樋口尚文の千夜千本 第166夜 『シン・エヴァンゲリオン劇場版:||』
「個」のかけがえのなさを思い知らされる詩篇
これは庵野秀明という「個」の壮大な独り言である。あくまで独り言であり、また性急に核心に向うところがあるので、細かいところでわからないことはあるのだが、そんなことがまるで気にならないほど驚くべき映像の語彙が熱っぽく披瀝され、まずはそれだけでも強烈に惹きつけられるものがある。
しかもそのただならぬ語彙量と勢いには「引用の織物」的なエディット感覚(ここでその曲来ましたか!!的な)も充満しており、それゆえに全体が空洞の伽藍のような虚無感もじわじわと漂ってくる。つまり、この途方もない饒舌はあまりにも面白くて時間を忘れるほどなのだが、一方では巨大なハリボテのような凄まじさを呈してくる。
ところが、こうした方法的な次元、フォルムの次元においては驚嘆すべき語彙の嵐を通してニヒルさ、怜悧さが際立ってくる一方で、この独り言の醸す感情面については信じがたく直球であり、生(なま)であり、純情である。このニヒルな饒舌の洪水と、そこから漏れいずる素朴過ぎる純情とのギャップに幾度も不思議な落涙を禁じ得なかった。
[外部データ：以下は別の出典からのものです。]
Definition drain_matching (q : EventQueue) (take : E → bool) : list E * EventQueue :=
  let '(matched, kept) := partition_b take (events q) in (matched, mkQueue kept).

Definition drain_all (q : EventQueue) : list E * EventQueue := (events q, queue_new).

Definition queue_clear (q : EventQueue) : EventQueue := queue_new.

Definition queue_snapshot (q : EventQueue) : list E := events q.

End event_queue.
Arguments EventQueue : clear implicits.

(** ** format.rs *)

Definition LARGE_PROMPT_THRESHOLD : nat := Z.to_nat 25000.

Definition user_query (user_message : text) : text :=
  txtln "<user_query>" ++ user_message ++ [LF] ++ txt "</user_query>".

(** [Iterator::take_while]. *)
Fixpoint take_while {A} (p : A → bool) (l : list A) : list A :=
  match l with
  | [] => []
  | x :: l' => if p x then x :: take_while p l' else []
  end.

(** The byte at which the text is cut. *)
Definition truncation_end (text_ : text) : nat :=
  match last (take_while (λ '(i, _), i <? LARGE_PROMPT_THRESHOLD) (char_indices 0 text_)) with
  | Some (i, len) => i + len
  | None => length text_
  end.

Definition format_interjection (text_ : text) : text :=
  let truncated :=
    if LARGE_PROMPT_THRESHOLD <? length text_
    then take (truncation_end text_) text_ ++ txt "... [truncated]"
    else text_ in
  txtln "The user sent a message while you were working:" ++ user_query truncated.

(** ** buffer.rs *)

Section buffer.
Context {Attachment : Type}.

Record PendingInterjection :=
  mkPending { pi_text : text; pi_attachments : list Attachment }.
Record FormattedInterjection :=
  mkFormatted { fi_text : text; fi_attachments : list Attachment }.

Definition format_entry (sanitize_text : text → text) (entry : PendingInterjection)
    : FormattedInterjection :=
  mkFormatted (format_interjection (sanitize_text (pi_text entry))) (pi_attachments entry).

Definition drain_formatted (buffer : EventQueue PendingInterjection)
    (sanitize_text : text → text) : list FormattedInterjection * EventQueue PendingInterjection :=
  let '(entries, buffer') := drain_all buffer in (format_entry sanitize_text <$> entries, buffer').

End buffer.
Arguments PendingInterjection : clear implicits.
Arguments FormattedInterjection : clear implicits.

(** ** Histories of a queue *)

Section history.
Context {E : Type}.

(** The calls that change the queue. *)
Inductive queue_op :=
| OpPush (e : E)
| OpPushCapped (e : E) (max : nat)
| OpDrainMatching (take : E → bool)
| OpDrainAll
| OpClear.

Definition op_pushes (o : queue_op) : list E :=
  match o with OpPush e | OpPushCapped e _ => [e] | _ => [] end.

(** The events the call returns, and the queue it leaves. *)
Definition run_op (q : EventQueue E) (o : queue_op) : list E * EventQueue E :=
  match o with
  | OpPush e => ([], queue_push q e)
  | OpPushCapped e max => ([], queue_push_capped q e max)
  | OpDrainMatching take => drain_matching q take
  | OpDrainAll => drain_all q
  | OpClear => ([], queue_clear q)
  end.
そんな特異な魅力に富む「詩篇」が大河のごとき『エヴァ』サーガであるとすれば、それが実は庵野秀明が自分にオトシマエをつけるために、自分という「個」のためにうたってきた独り言なのだと表明する(といったことに今日までつき合わせてごめんなさい、とでも言われているような)ラストカットには妙に得心がいくのだった。逸脱と迂回と増殖を間欠的に反復してきた騒然たる展開と試行の数々は、ごく静謐に庵野秀明という「個」に回収された。
そしてかくも風変りで特殊な「個」の独り言になぜこんなに膨大な観客が集まるのか。本作はやはり映画の面白さの核心は「個」の思いや着想にこそ由来するのだということを暗に裏づけながら、割り出された「需要」にすり寄らんとして即製された凡百の魂なき映画を無言のうちに、しかし痛烈に撃っているとも言えよう。